Impaired renal hemodynamics and glomerular hyperfiltration contribute to hypertension-induced renal injury

Recently, we reported a mutation in adducin (ADD3) was associated with an impaired myogenic response of the afferent arteriole and hypertension-induced chronic kidney disease (CKD) in fawn hooded hypertensive (FHH) rats. However, the mechanisms by which altered renal blood flow (RBF) autoregulation promotes hypertension-induced renal injury remain to be determined. The present study compared the time course of changes in renal hemodynamics and the progression of CKD during the development of DOCA-salt hypertension in FHH 1^BN congenic rats [wild-type (WT)] with an intact myogenic response versus FHH 1^BN Add3KO (Add3KO) rats, which have impaired myogenic response. RBF was well autoregulated in WT rats but not in Add3KO rats. Glomerular capillary pressure rose by 6 versus 14 mmHg in WT versus Add3KO rats when blood pressure increased from 100 to 150 mmHg. After 1 wk of hypertension, glomerular filtration rate increased by 38% and glomerular nephrin expression decreased by 20% in Add3KO rats. Neither were altered in WT rats. Proteinuria doubled in WT rats versus a sixfold increase in Add3KO rats. The degree of renal injury was greater in Add3KO than WT rats after 3 wk of hypertension.
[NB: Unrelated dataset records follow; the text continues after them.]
(* ===== verification/Prelude.v ===== *)
(** * QueueForge: a verification development

    QueueForge is a TypeScript service that accepts the results of AI tasks and
    delivers each of them to one or more destinations (web hooks, databases,
    queues, audit trails).  A delivery is a row of a database whose status is
    PENDING, PROCESSING, COMPLETED, SCHEDULED_RETRY or FAILED_DLQ (dead-lettered).
    A worker takes a job, reads the delivery, asks the circuit breaker of its
    destination whether to try, takes a slot of the bulkhead of the destination's
    type, hands the payload to a connector, and records the outcome: an attempt,
    a new status, a report to the breaker.  Failures are classified as retryable
    or permanent and retried with a backoff.  Backpressure monitors shed jobs
    when queues grow.

    This library translates the program's own logic into Gallina and proves what
    it does.  The sources are those of the directory [src/src/]; the comment in
    front of a definition names the file, the lines and the symbol it translates,
    relative to that directory.

    ** Conventions

    - A JavaScript number is [JsNum.num] (NaN, the infinities, a rational); its
      binary64 rounding is written out where the code's result depends on it.
      Integers the code only counts with are [Z].  A [Date] is a [date], [None]
      being the invalid one.  A value of type [any] is [JsValue.jsval].
    - A method of a mutable object is a [meth S E A], a function from the state to
      the new state and an outcome [Ok] or [Throw]: writes made before a throw are
      kept.  The clock, the random draws and generated identifiers are arguments.
      A synchronous part reads the clock once.
    - An asynchronous method that waits is split at its waits into synchronous
      parts; systems of calls in progress are step relations over those parts, so
      that theorems hold for every interleaving.
    - A JavaScript [Map] is an association list in insertion order ([jmap_get],
      [jmap_set], [jmap_delete]).
    - What lies outside the repository is a parameter, a class with the documented
      laws of the library and a concrete instance on which the examples and the
    witnesses are evaluated.  PostgreSQL behind Prisma: [Store.Prisma] (find,
    update and create of deliveries and attempts), [Recovery.Listing] and
    [Services.LogTable] (listing queries), [Repositories.Delegate] (any model),
    [TaskResult.Results], [Destinations.DestTable], [Ingest.IdemCache],
    [Database.TxClient] (transactions), [Bootstrap.SeedClient].  Redis:
    [Redis.KeySpace] (keys with expiry), [RateLimit.ZSets] (sorted sets).  BullMQ:
    [Recovery.QueueOf] with [Recovery.Locks] (jobs a worker holds) and
    [Recovery.OwnIds] (ids of the caller's own, listings that fail),
    [QueueManager.Counting].  Others: the HTTP client and hash of [Connectors.Net], [Hmac.Hmac], [Access.Tokens] (web
    tokens), [Cache.Sha256], [Utils.Aes], [Quotas.Codec], [Database.Breaker]
    (opossum), [InputChecks.Zod] and [Config.Zod] (schemas),
    [InputChecks.UrlParser], [Bootstrap.Probes] and [Bootstrap.RedisProbe] (the
    services a start looks at), [Telemetry.TraceContext.Otel] (OpenTelemetry's
    context) and [Telemetry.Exported.Prom] (the register of exported metrics).

    ** The files

    - [Prelude], [JsNum], [JsValue]: the outcome and method monads, maps, the
      shared tactics ([munfold], [str_cases], [exact_conv]) and hint databases
      ([qf], [qf_num]); numbers; strings, values and thrown errors.
    - [Errors]: the error classes of [domain/errors/], [application/errors/] and
      [resilience/errors/].
    - [DomainTypes], [ValueObjects], [RetryStrategy]: [domain/value-objects/]:
      statuses and destination types, HTTP status codes, delivery errors, attempts,
      payloads, confidence scores; the retry strategy with its delays, and the
      backoff of [resilience/retry/] and [shared/].
    - [Delivery], [Destination]: the entities of [domain/entities/] with their
      guarded and unguarded methods.
    - [CircuitBreaker] ([resilience/circuit-breaker/]): [Breaker], the breaker and
      its metrics; [Manager], one breaker per destination; [RateBreaker], the
      failure-rate breaker; [CbConfig].
    - [Bulkhead] ([resilience/bulkhead/]): [Pool], the slots and the wait queue;
      [Bulkhead], with the calls in progress; [BulkheadManager]; [PoolManager].
    - [Backpressure] ([resilience/backpressure/]): queue monitor, shedding, alarms,
      the adaptive concurrency limiter.
    - [RetryExec] ([resilience/retry/], [resilience/timeout/]): the retry executor,
      time-outs, the retry scheduler.
    - [Store] ([infrastructure/repositories/]): the deliveries and attempts tables
      and the repositories the worker writes through.
    - [StateMachine] ([worker/]): [Transitions] and [StateMachine], the worker's
      state machine; [Classifier]; [AttemptRecorder].
    - [Connectors] ([worker/connectors/]): the four connectors and their factory.
    - [Worker] ([worker/delivery-executor.ts], [worker/job-processor.ts]):
      [Executor], one execution from the look-up to the release of its slot;
      [JobProcessor], the jobs in progress and their statistics.
    - [RateLimit], [Quotas] ([security/rate-limiting/], [security/rate-limit/]):
      the sliding-window counter over memory or a Redis wrapper and the limiter;
      the quota tracker, the older limiters and budgets.
    - [Text], [IsoDate], [JsonText]: operations of the language on strings, dates
      as text, [JSON.parse].
    - [Redis] ([infrastructure/redis/]): the key space, the wrapper over a client
      that most components receive, the key builder.
    - [Leader], [Coordinator] ([daemon/coordinator/], [daemon/base-daemon.ts]): the
      election by a lease and the nodes that run it; the coordinator of daemons.
    - [Hmac], [Access] ([security/hmac/], [security/auth/],
      [security/authorization/]): signatures with replay protection; roles, tokens,
      keys and the guard.
    - [Recovery], [Health], [Monitoring] ([daemon/recovery/], [daemon/health/],
      [daemon/metrics/], [observability/health/]): the recovery daemons over a job
      queue and the deliveries; probes, scores, alerts and service levels; the
      dead-letter monitor and the collectors.
    - [TaskResult], [Destinations], [Services], [Ingest], [UseCases]
      ([application/] with the entities and stores it uses): the services as
      written over records of optional functions, and as the program wires them.
    - [Repositories] ([infrastructure/repositories/]), [QueueManager], [QueueSetup]
      ([infrastructure/queue/]), [Pools] (connections and their monitors), [Cache] ([infrastructure/cache/]), [Database]
      ([infrastructure/database/], the Redis and HTTP clients): the adapters.
    - [WorkerRecovery] ([worker/recovery/]): stale deliveries, heartbeats, the
      worker's shutdown and monitor.
    - [InputChecks], [Secrets] ([security/validation/], [api/validators/],
      [security/secrets/]): the checks of requests; the manager of secrets.
    - [Utils], [Decorators], [Wrappers] ([shared/]): helpers, guards, method
      decorators; [Wrappers.Watched] is the scheme of those that only watch.
    - [Config] ([config/]): the variables and the files of the environment, the
      schemas, the loaders of each part and their checks.
    - [Api] ([api/]): [ErrorSerializer], [Envelopes], [Handlers] (controllers, over
      records of the functions they look for and as the program wires them),
      [Routes] (routers as lists of guarded routes), [Filters] (middleware),
      [Dashboard].
    - [AuditTrail], [Logging], [Telemetry] ([observability/]): the audit trail over
      its storages; the contexts and lines of the log and the masking of secrets;
      trace contexts and their header, spans, instruments, exported metrics.
    - [Portal] ([api/admin/], [api/controllers/admin/], [admin/services/]): the
      administration portal's paging, services, controllers and router, the
      console's controllers and the analysers.
    - [Analytics] ([analytics/]): ad-hoc queries, exports, cached results, reports.
    - [Bootstrap] ([bootstrap/], [main.ts]): the container, the start of the
      process with its checks, and its stop.

    ** What the theorems show

    - One execution ([Worker.Executor]).  Every path, throwing ones included, moves
      statuses along the transition table only ([execution_follows_table]) and
      returns its slot ([slot_released]); success completes the delivery with one
      attempt; a retryable failure reschedules it.  Three theorems state the paths
      that do not do what they mean to: permanent failures are rescheduled instead
      of dead-lettered, an open circuit and a missing destination leave the
      delivery PROCESSING.
    - The worker's parts: the state machine over any sequence of transitions, the
      classifier against [HttpStatusCode.isRetryable], the recorder's numbering,
      the connectors' outcomes, the processor's counters under interleaving.
    - The breaker refines a three-state automaton, trips on consecutive failures,
      stays shut for its time-out, recovers; its counters account for every call.
    - The bulkhead never exceeds its slots and leaks none, in every interleaving;
      the wait queue is fair.
    - The retry executor terminates within its attempts and returns the first
      outcome that must not be followed; delays are bounded and monotone; a
      delivery whose attempts all fail is dead-lettered after its last retry.
    - The entity's guards are exact, its guarded life cycle keeps its data
      consistent, and it survives persistence.
    - Shedding counts and orders exactly; the adaptive limiter converges.
    - In memory no window lets more than its limit through; over the repository's
      Redis wrapper the window never slides, and the token bucket never refuses.
      The bucket kept in Redis stays under its rate over any calls of a key that
      do not overlap, while calls that overlap all pass, read and write being
      separate commands.
    - At most one node holds an unexpired lease, in every interleaving of nodes,
      as long as no answer is acted on after the lease it was read under, whoever
      held that ([lease_exclusive]); the coordinator's shutdown stops every daemon.
    - A result is accepted once, stored, and fanned out to the destinations whose
      filters match ([Ingest]); the services over the entity repository and over
      what the program wires are compared, and what the wiring loses is stated.
    - Round trips: requests through the entity and its row, where the table takes
      the version; job data through its text, dates, [JSON]; signatures through
      header and verifier, once where the verifications do not overlap.
    - The delayed-queue processor enqueues exactly the deliveries it reports; what
      the reconciler does to the queue is stated with every refusal of the queue
      library, and that it re-enqueues nothing over it as its ids are refused; a
      stale delivery goes back to the queue once.
    - Health alerts are announced at each change of severity and at no other time;
      waiting for a healthy start ends in time.
    - A transaction leaves all of its callback's work or none, is tried again only
      after a deadlock and at most three times.
    - An asynchronous singleton is started once; the process takes traffic exactly
      when every check answered well; from a signal on, over [main.ts], a timer is
      set until it has ended, and ends it when it fires; it ends with 0 only after
      an orderly shutdown.
    - A configuration that loads has its numbers in range; the checks of the
      loaders and those of the schemas are compared.
    - An error of the program's own classes is answered with its status and code;
      which routes ask for which permission is stated for the
      routers, and that the routers as they are wired ask for none; so is what the
      handlers answer over the services they are given.
    - Each call of the audit logger leaves one event that says who and with what
      outcome in memory, and one row in the table it is wired to, whose actor,
      address and agent are empty; only a login's row names its user, as its entity.
    - No text stays under a sensitive name along the objects of a log line; a trace
      header brings back what was injected; a span ends once; a gauge shows what
      was last set, and every counter's call counts under labels it declares.
    - The portal's pages are in range and cover a listing; a batch of retries
      answers for each of its deliveries once; any header enters the portal.
    - A CSV export without quotes in its texts is read back as it was; what the
      server prints of its commands is read back by the monitor; a cached result
      comes back until its time is over.
    - A watched method ends as it would alone and is accounted for once.
    - What the input checks accept is compared with what the entities accept, and
      what a rotated secret is in other processes with what they have.

    ** Fuel and bounds

    [RetryExec.RetryExecutor.execute] runs its loop with the fuel [fuel_for], one
    unit per allowed attempt and one more; [execute_first_settled] shows that it
    returns.  The transaction's loop has the fuel of its three attempts.  The waits
    ([Health.Startup], [WorkerRecovery.GracefulShutdown]) take one unit per look at
    the clock, and their theorems name enough.  The parser of [JsonText] takes one
    unit per character and one more; the chunks of [Utils.Arrays] one per element.
    [JsValue.frac_digits] looks for at most 17 fraction digits, those a binary64
    number prints.  All other recursion is structural.  Counters are unbounded [Z]:
    the program would need 2^53 increments to leave them.

    ** What is not modelled

    The lines a component logs, the spans it opens and the gauges it exports are
    left out of its own model (what a line, a span and a gauge are is in
    [Logging] and [Telemetry]).  Express, Prisma, ioredis, BullMQ, opossum,
    prom-client, OpenTelemetry and zod are outside: what the code relies on of
    them is in the classes above.  Not modelled: [presentation/], which the build
    leaves out and which imports a file that does not exist, with the older worker
    and middleware it uses; the classes of [domain/events/], whose only instances
    are those of [TaskResult], and interfaces and types that only declare; the
    modules that only pass objects to constructors, where no component depends on
    what they pass; documentation pages; the front end, which calls the HTTP
    interface and holds no logic of deliveries.  An exception of the deliveries
    table other than a missing record or parent (a lost connection, say) is not
    modelled in [Store]; the components of [Database], [Repositories] and
    [Bootstrap] let their clients throw anything. *)
From Stdlib Require Import QArith Qround Qpower Lqa.
From stdpp Require Import base tactics numbers list strings gmap pretty.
RBF, glomerular filtration rate, and glomerular capillary pressure were lower by 20%, 28%, and 19% in Add3KO rats than in WT rats, which was associated with glomerular matrix expansion and loss of capillary filtration area. The results indicated that impaired RBF autoregulation and eutrophic remodeling of preglomerular arterioles increase the transmission of pressure to glomeruli, which induces podocyte loss and accelerates the progression of CKD in hypertensive Add3KO rats.